To shore up his understanding of variation under artificial selection–the kind of selection that had produced pets and domestic farm animals–Darwin started to learn all he could about pigeons. Breeding pigeons was a pastime that few aristocrats threw themselves into, but Darwin eagerly built a shed in the yard behind Down House. He started making trips into London to speak to the professionals, downing beers with them while they boasted about how they could see differences of 1/16th of an inch between two pigeon's beaks.
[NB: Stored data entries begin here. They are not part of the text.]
Lemma allocate_inv `{!MemalignLaws X} size n info w p w' :
  0 ≤ size → 0 ≤ n < 2^31 → size * n < 2^64 → 0 < w_next w →
  allocate_buffer size n info w = Ok p w' →
  p = w_next w ∧ w_next w' = p + 1 + n ∧ 0 < size * n ∧
  ∃ ptr x m x1 m1 page, 
    posix_memalign page (size * n) x m = ((0, ptr), (x1, m1)) ∧
    0 < ptr ∧ ptr + size * n ≤ 2^64 ∧ w_mem w' = mem_write ptr (zeros size) m1 ∧
    w_bufs w' !! p = Some (base_at p ptr size n info) ∧
    (∀ i, 0 ≤ i < n → w_bufs w' !! (p + 1 + i) =
       Some (block_at (base_at p ptr size n info) p size info i)) ∧
    (∀ a, ¬ (p ≤ a < p + 1 + n) → w_bufs w' !! a = w_bufs w !! a).
Proof.
  intros Hsize Hn Hov Hnx H. unfold allocate_buffer, RDMABuffer_base in H.
  apply bind_inv in H as (p0 & w1 & [= <- <-] & H). cbv zeta in H.
  set (b0 := init_members size n info false) in *.
  assert (buffer_size b0 = size * n) as Hb0 by (subst b0; cbn; apply u64_small; lia).
  rewrite Hb0 in H. wstep H as ? w1 H1. wstep H as ? w2 H2. apply Z.ltb_lt in H2.
  wstep H as page w3 H3. wstep H as [ret ptr] w4 H4. wstep H as ? w5 H5.
  apply Z.eqb_eq in H5 as ->.
  destruct (memalign_spec _ _ _ _ _ _ _ H2 H4) as (Hptr & Htop & _ & Hfresh & Hframe).
  wstep H as ? w6 H6. cbn in H6. rewrite lookup_insert_eq in H6. injection H6 as <-.
  apply bind_inv in H as (? & w7 & H7 & H).
  set (w6 := _ <| w_bufs ::= <[w_next w := b0 <| data_ptr := ptr |>]> |>) in H7.
  destruct (split_blocks_eq (Z.to_nat n) (w_next w) size info 0 w6 (b0 <| data_ptr := ptr |>))
    as (bufs & Hrun & Hb1 & Hb2 & Hb3); try (subst w6 b0; cbn; lia).
  { subst w6. cbn. apply lookup_insert_eq. }
  { split; [lia|]. assert (n ≠ 0) by nia.
    assert (size * 1 ≤ size * n) by (apply Z.mul_le_mono_nonneg_l; lia). lia. }
  rewrite Z2Nat.id in * by lia. rewrite Hrun in H7. injection H7 as _ <-.
  apply bind_inv in H as (? & w8 & H8 & H). unfold memset0 in H8.
  destruct (mem_allocated _ _ _); [|done]. injection H8 as _ <-.
  wstep H as ? w9 H9. cbn in H9. same H9 Hb1.
  wstep H as ? w10 H10. cbn in H10. rewrite lookup_insert_eq in H10. injection H10 as <-.
  pinv H. cbn. rewrite insert_insert_eq.
  subst w6. cbn in Hb2, Hb3. cbn.
  split; [done|]. split; [lia|]. split; [lia|].
  eexists ptr, _, _, _, _, _. split; [exact H4|]. split; [done|]. split; [done|].
  split; [done|]. split.
  - rewrite lookup_insert_eq. unfold base_at, add_blocks. subst b0. cbn in Hb0 |- *.
    rewrite Hb0. done.
  - split.
    + intros i Hi. rewrite lookup_insert_ne by lia.
      replace (w_next w + 1 + i) with (Z.succ (w_next w) + i) by lia.
      rewrite Hb2 by lia. done.
    + intros a Ha. rewrite lookup_insert_ne by lia. rewrite Hb3 by lia.
      rewrite lookup_insert_ne by lia. by rewrite lookup_insert_ne by lia.
Qed.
Darwin studied not only living, breeding pigeons, but also dead ones; for a while, his workshop became a shop of horrors as he killed and 'skeletonized' pigeons of all varieties and ages, not to mention the occasional rabbit or chicken, studying the sometimes striking differences in structure between different varieties.
Meanwhile, Darwin was testing out his theory of evolution on friends like Hooker and zoologist Thomas Henry Huxley. No one was entirely convinced yet, but some progress was being made. When Lyell, the geologist whose Principles of Geology had so inspired Darwin while on the Beagle, found out about Darwin's theory, he urged him to publish it as soon as possible, if only to ensure that he would not be scooped. Darwin demurred: he was much more interested in producing a watertight case for evolution by natural selection than in gaining credit for a theory that could be easily dismissed. Nonetheless he started working on a manuscript in May of 1856. It started as a sketch, but it quickly became obvious that, when completed, it would rival Lyell's Principles in length, and would probably have to be published in multiple volumes.